Commix' complete works would take up a great deal of the space in an Expedit shelving unit: from 2003 to today, the Cambridge duo have been working non-stop in a very ungrateful field of music, modern drum'n'bass, protected by the many fans who still believe in the genre, but misunderstood, misheard, and even ignored outside of that comfort zone, even more so if you take into account the people who moved away from the scene and over to garage, dubstep and the myriad sub-genres born after that. It makes things harder for Guy Brewer and George Levings, who, to add insult to injury, make a brand of drum'n'bass that time has almost forgotten: they're the heirs of groups like E-Z Rollers and Aquasky, and DJs like Blame and Fabio: their breaks roll smoothly, their bass lines are mercurial, they are the last liquid funk warriors alongside the heroic artists on Hospital Recordings' roster.
As said, between 2003 and 2008 Commix' output was huge: singles on labels like Tangent, Aquasonic, Good Looking (and sister label Looking Good), Creative Source, Hospital and Exit, until they landed on Metalheadz in 2005 with “Urban Legend / If I Should Fall”. Since then, they've been almost entirely faithful to Goldie's imprint. Metalheadz released “Call To Mind” in 2007, an album misheard when it came out, but which has since come to be a classic, and since 2008, things have been rather quiet for Commix: they contributed to the Fabric mix series, summoned a group of top-notch remixers (including Burial) for “Re:Call To Mind”, and took things easy, now that the hard part was over. “Dusted (Selected Works 2003-2008)” may seem a complacent compilation, given the title, the kind of album released to kill some time before the new LP comes out, but it isn't— if anything, it's a sign of the tremendous effort the twosome has made to get to where they are. When they were working on “Call To Mind”, they recorded an almost obscene amount of material: track after track after track of shining drum'n'bass, with rolling breaks reaching supersonic speeds, like the tunes on LTJ Bukem's brilliant “Logical Progression” and “Earth” compilations, back in the day. What ended up on the album had passed extreme scrutiny, which is why “Call To Mind” is now a classic drum'n'bass album: it was never a turn towards the future, but it was a very wise reflection on the past.

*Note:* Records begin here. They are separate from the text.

(* ===== verification/Traffic.v ===== *)
(** The server in service, from the start-up on: requests of any kind, with
    the world changing in between.  What its answers grant of a rule stays
    within the rule. *)

From stdpp Require Import base gmap strings list.
From Stdlib Require Import ZArith NArith Lia.
From S2P Require Import Prelude Float64 GoStrings Sha256 Domain Uuid Redis LuaScripts Ports.
From S2P Require Import TokenBucket TokenBucketRun SlidingWindow SlidingWindowRun RateLimiter RateLimiterSpec.
From S2P Require Import LimiterRun LimiterWindow LimiterBucket AuthService RuleCache Http Observability Decode Os Config.
From S2P Require Import Provisioning Middleware SignupLimit Handlers Server Database Postgres System.

Local Open Scope Z_scope.

Section Traffic.
Context `{!RedisServer} `{!UUIDText} `{!GoText} `{!GoJSON} `{!Numeric}.
Context {D : Type} `{!Postgres D} `{!Connections D redis}.
Context {E : Type} `{!GoClock E} `{!GoLog E} `{!Prometheus E} `{!GoUUID E}.
Variable next_link : E -> link * E.
Variable spare : E -> nat.
Variable promhttp : E -> string.

Abbreviation state := (world (D := D) (E := E)).
Abbreviation asks_of := (asks next_link).
Abbreviation handle run := (server_handler next_link spare promhttp (run_limiter run) (run_config run)).

(** The checks a request makes and whether it was answered 200 *)
Definition outcome (r : Request) (w : state) (rw' : writer) : list (RateLimiterSpec.request * bool) :=
  match asks_of r w with Some q => [(q, answered rw' =? 200)] | None => [] end.

(** Between requests the database, the cache, the clock and everything else
    may change in any way, and Redis drifts.  [admissible] restricts the checks
    that requests make. *)
Inductive traffic (run : running (D := D) (E := E)) (admissible : redis -> RateLimiterSpec.request -> Prop) :
    list (RateLimiterSpec.request * bool) -> state -> Prop :=
  | traffic_start : 0 <= clock (w_redis (run_world run)) -> (forall k, look (w_redis (run_world run)) k = None) ->
      traffic run admissible [] (run_world run)
  | traffic_meanwhile h w w' : traffic run admissible h w -> drifts (w_redis w) (w_redis w') ->
      traffic run admissible h w'
  | traffic_request h w r rw' w' : traffic run admissible h w ->
      (forall q, asks_of r w = Some q -> admissible (w_redis w) q) ->
      handle run r (Conn fresh_response) w = (rw', w') ->
      traffic run admissible (h ++ outcome r w rw') w'.

Hypothesis Hlive : hides_expired.
Hypothesis Hping : forall s, drifts s (snd (redis_Ping s)).

(** The start-up leaves the scripts loaded. *)
Lemma startup_loaded getenv e run : startup next_link getenv e = Ok run ->
  loaded (run_limiter run) (w_redis (run_world run)).
Proof.
  unfold startup. destruct (Load getenv) as [cfg|]; [|done]. destruct (NewPool _) as [pool|]; [|done].
  destruct (NewClient _) as [client|]; [|done]. destruct (next_link e) as [l1 e1], (next_link e1) as [l2 e2].
  destruct (NewRateLimiter l1 l2 client) as [[limiter|] s] eqn:El; [|done]. intros [= <-].
  by eapply NewRateLimiter_loaded.
Qed.

(** The traffic is a run of the limiter. *)
Lemma traffic_runs getenv e run admissible h w : startup next_link getenv e = Ok run ->
  traffic run admissible h w -> runs (run_limiter run) admissible h (w_redis w).
Proof.
  intros Hstart. induction 1 as [Hc Hk|h w w' _ IH Hd|h w r rw' w' _ IH Had Hr].
  - apply runs_start; [by eapply startup_loaded|done|done].
  - by eapply runs_drift.
  - pose proof (request_serves next_link spare promhttp Hlive Hping (run_limiter run) (run_config run) r w) as Hs.
    rewrite Hr in Hs. unfold outcome. destruct (asks_of r w) as [q|] eqn:Ea.
    + destruct Hs as (d & Hserve & ->). apply (runs_serve _ _ h (w_redis w) q d (w_redis w')); auto.
    + rewrite app_nil_r. by eapply runs_drift.
Qed.

End Traffic.

(** ** Properties *)

Section Properties.
Context `{!RedisServer} `{!UUIDText} `{!GoText} `{!GoJSON} `{!Numeric}.
Context {D : Type} `{!Postgres D} `{!Connections D redis}.
Context {E : Type} `{!GoClock E} `{!GoLog E} `{!Prometheus E} `{!GoUUID E}.
Context (next_link : E -> link * E) (spare : E -> nat) (promhttp : E -> string).

(** The running server keeps a sliding window rule.  From the start-up on,
    whatever requests it serves - checks of any tenants, the console, the admin
    API - with the database, the clocks and the script cache changing in
    between and replies of Redis lost: while the checks of a counter meet the
    same rule and the server's time, the cost of those answered 200 is at most
    the limit in every aligned window, and at most the limit times [2 - 2 / W]
    in any [W] consecutive seconds. *)
Theorem server_keeps_window_limit getenv e run key L W h w :
  hides_expired -> (forall s, drifts s (snd (redis_Ping s))) ->
  startup next_link getenv e = Ok run -> (Key_TenantID key < 2 ^ 128)%N -> window_params L W ->
  traffic next_link spare promhttp run (window_request key L W) h w ->
  (forall j, granted AlgorithmSlidingWindow key (fun t => t / 1000 / W =? j) h <= L) /\
  (2 <= W -> forall a,
     granted AlgorithmSlidingWindow key (fun t => (a <=? t / 1000) && (t / 1000 <? a + W)) h * W <= L * (2 * W - 2)).
Proof.
  intros Hlive Hping Hs Hkey HP Ht. eapply limiter_keeps_window_limit; [done..|].
  by eapply traffic_runs.
Qed.

(** The running server keeps a token bucket rule.  From the start-up on and
    under any traffic as above, with callers' clocks within 30 seconds of the
    server's and fewer than [2^49 / C] commands for the counter, the cost of
    its checks answered 200 is below the capacity plus one token plus the rate
    times the time the callers' clocks move forward. *)
Theorem server_keeps_bucket_rate getenv e run key C rate h w :
  hides_expired -> (forall s, drifts s (snd (redis_Ping s))) ->
  startup next_link getenv e = Ok run -> (Key_TenantID key < 2 ^ 128)%N -> bucket_params C rate ->
  traffic next_link spare promhttp run (bucket_request key C rate) h w ->
  commands AlgorithmTokenBucket key h * C < 2 ^ 49 ->
  1000 * one * granted AlgorithmTokenBucket key (fun _ => true) h
    < 1000 * one * (C + 1) + sval rate * forward (clocks AlgorithmTokenBucket key h).
Proof.
  intros Hlive Hping Hs Hkey HP Ht Hn. eapply limiter_keeps_bucket_rate; [done..| |done].
  by eapply traffic_runs.
Qed.

End Properties.

(** ** A check on a freshly started server *)

Module Demo.
#[local] Existing Instances redis7 plain_text canonical hundredths in_memory.
#[local] Canonical redis7.

(** One project with a rule of each kind and a key for checks *)
Definition tenant : tenant_row := {| tn_id := 7%N; tn_name := "demo-app"; tn_status := "active"; tn_created := 0 |}.
Definition key : key_row :=
  {| ak_id := 1%N; ak_tenant := 7%N; ak_hash := HashAPIKey "rl_one"; ak_prefix := "rl_"; ak_status := "active";
     ak_role := "check"; ak_created := 1 |}.
Definition rule_on (id : N) (route algorithm : string) (l w c r : option Z) : rule_row :=
  {| rl_id := id; rl_tenant := 7%N; rl_pattern := route; rl_algorithm := algorithm; rl_limit := l; rl_window := w;
     rl_capacity := c; rl_refill := r; rl_enabled := true |}.
Definition project : memory :=
  {| mem_db := {| tenants := [tenant]; api_keys := [key];
                  rules := [rule_on 1 "/login" AlgorithmSlidingWindow (Some 10) (Some 10) None None;
                            rule_on 2 "/api" AlgorithmTokenBucket None None (Some 2) (Some 100)] |};
     mem_view := None |}.

(** The text of a body stands for the route. *)
#[local] Instance scanner : GoJSON :=
  {| json_scan s := Some (JObject [("route", JString s)]); unicode_fold_eq a b := false |}.
#[local] Instance connections : Connections memory (@redis redis7) := {|
  PoolConfig := unit;
  pool_ParseConfig url := Ok tt;
  pool_NewWithConfig c := Ok project;
  pool_Ping d := (Ok tt, d);
  RedisOptions := unit;
  redis_ParseURL url := Ok tt;
  redis_NewClient opts := empty_redis 1000000;
  redis_Ping s := (Ok tt, s) |}.
#[local] Instance clock : GoClock unit := {| Now w := 1000000000000 |}.
#[local] Instance log : GoLog unit := {| slog_Info m kv w := w |}.
#[local] Instance prom : Prometheus unit := {| Inc n l w := w; Observe n l d w := w |}.
#[local] Instance random : GoUUID unit := {| uuid_New w := (7%N, w); uuid_New_nonzero w := ltac:(done) |}.

Definition answering (e : unit) : link * unit := (good_link, e).
Definition no_room (e : unit) : nat := 0%nat.
Definition no_page (e : unit) : string := "".

Definition boot : result string running := startup answering (fun _ => "") tt.

Lemma booted : is_ok boot = true.
Proof. vm_compute. reflexivity. Qed.

Definition server : running :=
  match boot as b return is_ok b = true -> running with
  | Ok run => fun _ => run
  | Err _ => fun Hb => False_rect _ (diff_false_true Hb)
  end booted.

Lemma boot_server : boot = Ok server.
Proof. unfold server. generalize booted. by destruct boot. Qed.

Definition check_of (route : string) : Request :=
  {| Method := "POST"; URL_Path := "/v1/check"; Req_Header := Header_Set ∅ "X-API-Key" "rl_one"; Body_text := route;
     Body_broken := false; RemoteAddr := "203.0.113.9:4000"; ctx_tenant := None; path_values := [] |}.

Definition counter_of (route : string) : RateLimitKey :=
  {| Key_TenantID := 7%N; Key_Route := route; Key_Subject := "" |}.

Lemma ping_drifts : forall s, drifts s (snd (redis_Ping s)).
Proof. intros s. apply drifts_refl, LimiterRun.Demo.redis7_hides_expired. Qed.

Definition handled (route : string) : writer * world (D := memory) (E := unit) :=
  server_handler answering no_room no_page (run_limiter server) (run_config server) (check_of route)
    (Conn fresh_response) (run_world server).

Definition asked (route : string) : RateLimiterSpec.request :=
  default (sample_request 7%N "" good_link) (asks answering (check_of route) (run_world server)).

(** The history of one check of a route after the start-up *)
Definition one_check (route : string) : list (RateLimiterSpec.request * bool) :=
  [(asked route, answered (fst (handled route)) =? 200)].

Lemma one_check_traffic (admissible : store -> RateLimiterSpec.request -> Prop) route :
  bool_decide (is_Some (asks answering (check_of route) (run_world server))) = true ->
  admissible (w_redis (run_world server)) (asked route) ->
  traffic answering no_room no_page server admissible (one_check route) (snd (handled route)).
Proof.
  intros Hq Had. assert (Hask : asks answering (check_of route) (run_world server) = Some (asked route)).
  { unfold asked. by destruct (asks answering (check_of route) (run_world server)). }
  pose proof (traffic_request answering no_room no_page server admissible [] (run_world server)
    (check_of route) (fst (handled route)) (snd (handled route))) as Ht.
  unfold outcome in Ht. rewrite Hask in Ht. apply Ht.
  - apply traffic_start; [by vm_compute|]. intros k. vm_compute. reflexivity.
  - intros q' Hq'. apply (inj Some) in Hq' as <-. exact Had.
  - apply surjective_pairing.
Qed.

Lemma server_keeps_window_limit_witness :
  traffic answering no_room no_page server (window_request (counter_of "/login") 10 10) (one_check "/login")
    (snd (handled "/login")) /\
  granted AlgorithmSlidingWindow (counter_of "/login") (fun t => t / 1000 / 10 =? 100) (one_check "/login") = 1 /\
  granted AlgorithmSlidingWindow (counter_of "/login") (fun t => t / 1000 / 10 =? 100) (one_check "/login") <= 10.
Proof.
  assert (Ht : traffic answering no_room no_page server (window_request (counter_of "/login") 10 10)
                 (one_check "/login") (snd (handled "/login"))).
  { apply one_check_traffic; [by vm_compute|]. split; [by vm_compute|]. intros _. vm_compute. repeat split; discriminate. }
  split; [exact Ht|]. split; [by vm_compute|]. assert (HP : window_params 10 10) by (split; lia).
  exact (proj1 (server_keeps_window_limit answering no_room no_page (fun _ => "") tt server (counter_of "/login") 10 10 _ _
           LimiterRun.Demo.redis7_hides_expired ping_drifts boot_server ltac:(done) HP Ht) 100).
Defined.

Lemma server_keeps_bucket_rate_witness :
  traffic answering no_room no_page server (bucket_request (counter_of "/api") 2 (of_Z 1)) (one_check "/api")
    (snd (handled "/api")) /\
  granted AlgorithmTokenBucket (counter_of "/api") (fun _ => true) (one_check "/api") = 1 /\
  1000 * one * granted AlgorithmTokenBucket (counter_of "/api") (fun _ => true) (one_check "/api")
    < 1000 * one * (2 + 1) + sval (of_Z 1) * forward (clocks AlgorithmTokenBucket (counter_of "/api") (one_check "/api")).
Proof.
  assert (Ht : traffic answering no_room no_page server (bucket_request (counter_of "/api") 2 (of_Z 1))
                 (one_check "/api") (snd (handled "/api"))).
  { apply one_check_traffic; [by vm_compute|]. split; [by vm_compute|]. intros _. vm_compute. repeat split; discriminate. }
  split; [exact Ht|]. split; [by vm_compute|].
  refine (server_keeps_bucket_rate answering no_room no_page (fun _ => "") tt server (counter_of "/api") 2 (of_Z 1) _ _
           LimiterRun.Demo.redis7_hides_expired ping_drifts boot_server ltac:(done) sample_bucket Ht _).
  by vm_compute.
Defined.

End Demo.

What was left on the cutting-room floor now surfaces on “Dusted”. It is, therefore, neither the anthology of Commix' Metalheadz years, nor an overview of their rise to their peak, but a document about how with hard work and an iron fist you can reach the top. The material that didn't make the album is quality, but it's more predictable, more tied to their sources of inspiration, with an abundance of jazzy pianos, passionate female vocals, like a debuting artist (and many of these tracks are from their very early days, possibly even some of their very first productions) who's learned the last stage of the Moving Shadow label by heart, and some of Roni Size's more adult-orientated efforts. And even so, the album goes down splendidly, sweet to the ear and hard on the feet. Because even though this is lesser material, only High Contrast and Calibre have been able to rival Commix in all this time, and not because the rest are bad: to be as good as the Nookies and PFMs of this world (and even Matrix, Trace and Ed Rush: “Audience” and “EXP” are pure neuro-funk) doesn't just come naturally.